(* ===== verification/Wire.v ===== *)
(** Connections read with single [Read] calls, and Go's [bufio.Reader] on top of
    them, for the line protocols of [starttls.go], [starttls_dispatch.go] and
    [tls_starttls_injection.go].  A [Read] delivers what the network delivers: any
    non-empty piece of what the peer has sent.  The reader keeps what it has read
    and not used in its own buffer, which matters once the connection is handed to
    TLS. *)

From Stdlib Require Import ZArith List String Ascii Strings.Byte Lia Bool.
From stdpp Require Import base list strings numbers.
From S2P Require Import Prelude Bytes GoStrings.
Open Scope Z_scope.

(** A TCP connection.  [incoming] are the bytes the peer will have sent before the
    stream ends or the deadline passes, if nothing more is written; [recv n] is
    [conn.Read] on a buffer of [n] bytes with its error, which comes alone; [write]
    is [conn.Write], with the text of its error. *)
Class Wire (C : Type) := {
  incoming : C -> bytes;
  recv : Z -> C -> bytes * option string * C;
  write : bytes -> C -> C + string;
  recv_spec : forall n c b e c', 0 < n -> recv n c = (b, e, c') ->
    incoming c = b ++ incoming c' /\ blen b <= n /\
    match e with None => b <> [] | Some _ => b = [] /\ incoming c = [] end
}.

(** ** [bufio.Reader] *)

Record bufReader := { rbuf : bytes; rerr : option string }.
Definition newReader : bufReader := {| rbuf := []; rerr := None |}.

(** The first line of the buffer with its newline, and what follows. *)
Fixpoint splitLine (b : bytes) : option (bytes * bytes) :=
  match b with
  | [] => None
  | c :: b => if beq c x0a then Some ([c], b)
              else match splitLine b with Some (l, r) => Some (c :: l, r) | None => None end
  end.

Section Reader.
Context {C : Type} `{Wire C}.

(** One turn of [ReadString('\n')]: a newline in the buffer ends it; then a pending
    error does; a full buffer is set aside; otherwise the buffer is filled. *)
Definition readStringTurn (st : bytes * bufReader * C)
    : outcome (step (bytes * bufReader * C) (bytes * option string * bufReader * C)) :=
  let '(acc, rd, c) := st in
  match splitLine (rbuf rd) with
  | Some (l, r) => Ret (Return (acc ++ l, None, {| rbuf := r; rerr := rerr rd |}, c))
  | None =>
      match rerr rd with
      | Some e => Ret (Return (acc ++ rbuf rd, Some e, newReader, c))
      | None =>
          if 4096 <=? blen (rbuf rd) then Ret (Next (acc ++ rbuf rd, newReader, c))
          else let '(b, e, c') := recv (4096 - blen (rbuf rd)) c in
               Ret (Next (acc, {| rbuf := rbuf rd ++ b; rerr := e |}, c'))
      end
  end.

(** A turn either reads a byte or empties a full buffer. *)
Definition readFuel (c : C) : nat := (5 + 2 * length (incoming c))%nat.

Definition readString (rd : bufReader) (c : C) : outcome (string * option string * bufReader * C) :=
  r <~ loop readStringTurn (readFuel c) ([], rd, c) ;;
  Ret (match r with
       | inl (acc, rd, c) => (toString acc, None, rd, c)
       | inr (line, e, rd, c) => (toString line, e, rd, c)
       end).

(** [line, err := rd.ReadString('\n'); if err != nil { return fmt.Errorf(ctx+": %w", err) }] *)
Definition readLine {R} (ctx : string) (rd : bufReader) (c : C) (k : string -> bufReader -> C -> outcome R) : outcome R :=
  unpack (line, err, rd, c) <~ readString rd c ;;
  match err with Some e => Err (ctx +:+ ": " +:+ e) | None => k line rd c end.

(** [if _, err := conn.Write(b); err != nil { return fmt.Errorf(ctx+": %w", err) }] *)
Definition writeOr {R} (ctx : string) (b : bytes) (c : C) (k : C -> outcome R) : outcome R :=
  match write b c with inr e => Err (ctx +:+ ": " +:+ e) | inl c => k c end.

(** [io.ReadFull(conn, b)] for [len(b) = n]: the state is what was read so far. *)
Definition fullTurn (n : Z) (st : bytes * C) : outcome (step (bytes * C) (string * C)) :=
  let '(got, c) := st in
  if blen got <? n then
    let '(b, e, c') := recv (n - blen got) c in
    match e with
    | None => Ret (Next (got ++ b, c'))
    | Some e => Ret (Return (if (0 <? blen got) && String.eqb e "EOF" then "unexpected EOF"%string else e, c'))
    end
  else Ret (Break (got, c)).

Definition recvFull (n : Z) (c : C) : outcome ((bytes * C) + (string * C)) :=
  loop (fullTurn n) (S (length (incoming c))) ([], c).

(** ** What the reads do *)

(** [c'] is [c] after some successful reads. *)
Inductive reads : C -> C -> Prop :=
| reads_refl c : reads c c
| reads_step n c b c1 c2 : 0 < n -> recv n c = (b, None, c1) -> reads c1 c2 -> reads c c2.

Lemma reads_trans c1 c2 c3 : reads c1 c2 -> reads c2 c3 -> reads c1 c3.
Proof. induction 1; intros; [done|]. eapply reads_step; eauto. Qed.

Definition noNewline (b : bytes) : bool := forallb (fun c => negb (beq c x0a)) b.

Lemma splitLine_app l r : noNewline l = true -> splitLine (l ++ x0a :: r) = Some (l ++ [x0a], r).
Proof.
  induction l as [|c l IH]; cbn [noNewline forallb app splitLine]; [done|].
  intros [Hc Hl]%andb_true_iff. apply negb_true_iff in Hc. by rewrite Hc, IH.
Qed.

Lemma splitLine_none l : noNewline l = true -> splitLine l = None.
Proof.
  induction l as [|c l IH]; cbn [noNewline forallb splitLine]; [done|].
  intros [Hc Hl]%andb_true_iff. apply negb_true_iff in Hc. by rewrite Hc, IH.
Qed.

Lemma splitLine_some b l r : splitLine b = Some (l, r) -> b = l ++ r /\ l <> [].
Proof.
  revert l. induction b as [|c b IH]; cbn; intros l; [done|].
  destruct (beq c x0a); [by intros [= <- <-]|]. destruct (splitLine b) as [[l' r']|]; [|done].
  intros [= <- <-]. destruct (IH l' eq_refl) as [-> _]. done.
Qed.

Lemma noNewline_app a b : noNewline (a ++ b) = noNewline a && noNewline b.
Proof. apply forallb_app. Qed.

(** The reader never goes wrong, and what it returns and keeps are bytes of the
    stream; a line without error is not empty. *)
Definition readStringPost (rd : bufReader) (c : C) (r : string * option string * bufReader * C) : Prop :=
  let '(line, e, rd', c') := r in
  rbuf rd ++ incoming c = ofString line ++ rbuf rd' ++ incoming c' /\
  (e = None -> line <> ""%string) /\ (length (incoming c') <= length (incoming c))%nat.

Lemma wp_readString rd c E : wp (readString rd c) (readStringPost rd c) E.
Proof.
  unfold readString. wp_step.
  apply (wp_loop _ (fun '(acc, rd1, c1) => rbuf rd ++ incoming c = acc ++ rbuf rd1 ++ incoming c1 /\
                      (length (incoming c1) <= length (incoming c))%nat)
    (fun '(acc, rd1, c1) => (match rerr rd1 with None => 2 * length (incoming c1) + 2 | Some _ => 0 end
                             + (if (4096 <=? blen (rbuf rd1))%Z then 1 else 0))%nat)); [|done|].
  2:{ unfold readFuel. destruct (rerr rd), (4096 <=? blen (rbuf rd)); lia. }
  intros [[acc rd1] c1] [Hs Hl]. unfold readStringTurn.
  destruct (splitLine (rbuf rd1)) as [[l r]|] eqn:Hsp.
  { apply splitLine_some in Hsp as [Hb Hne]. apply wp_ret. cbn. rewrite ofString_toString. split_and!; [|intros _|done].
    - rewrite Hs, Hb. by rewrite <- !app_assoc.
    - intros Hnil. apply (f_equal ofString) in Hnil. rewrite ofString_toString in Hnil.
      apply app_eq_nil in Hnil as [_ Hnil]. done. }
  destruct (rerr rd1) as [e|] eqn:Herr.
  { apply wp_ret. cbn. rewrite ofString_toString. split_and!; [|done|done]. rewrite Hs. by rewrite <- !app_assoc. }
  destruct (4096 <=? blen (rbuf rd1)) eqn:Hfull.
  { apply wp_ret. cbn [stepPost rbuf rerr newReader]. rewrite Herr, Hfull. change (4096 <=? blen (@nil byte)) with false.
    split; [|lia]. split; [|done]. rewrite Hs. by rewrite <- !app_assoc. }
  destruct (recv _ c1) as [[b e] c2] eqn:Hr. apply recv_spec in Hr as (Hi & Hb & He); [|apply Z.leb_gt in Hfull; lia].
  apply wp_ret. cbn [stepPost rbuf rerr]. rewrite Herr, Hfull. pose proof Hi as Hlen. apply (f_equal length) in Hlen. rewrite length_app in Hlen.
  split; [split; [rewrite Hs, Hi; by rewrite <- !app_assoc|lia]|].
  destruct e; [destruct (4096 <=? blen (rbuf rd1 ++ b)); lia|]. destruct b; [done|]. cbn [length] in Hlen.
  destruct (4096 <=? blen (rbuf rd1 ++ _)); lia.
Qed.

_Assignment:_
Look above for the line with "(k : string" and the line with "(ctx : string) (b". Write out those two lines and all the lines between them, exactly, and no others.

_Response area:_
Definition readLine {R} (ctx : string) (rd : bufReader) (c : C) (k : string -> bufReader -> C -> outcome R) : outcome R :=
  unpack (line, err, rd, c) <~ readString rd c ;;
  match err with Some e => Err (ctx +:+ ": " +:+ e) | None => k line rd c end.

(** [if _, err := conn.Write(b); err != nil { return fmt.Errorf(ctx+": %w", err) }] *)
Definition writeOr {R} (ctx : string) (b : bytes) (c : C) (k : C -> outcome R) : outcome R :=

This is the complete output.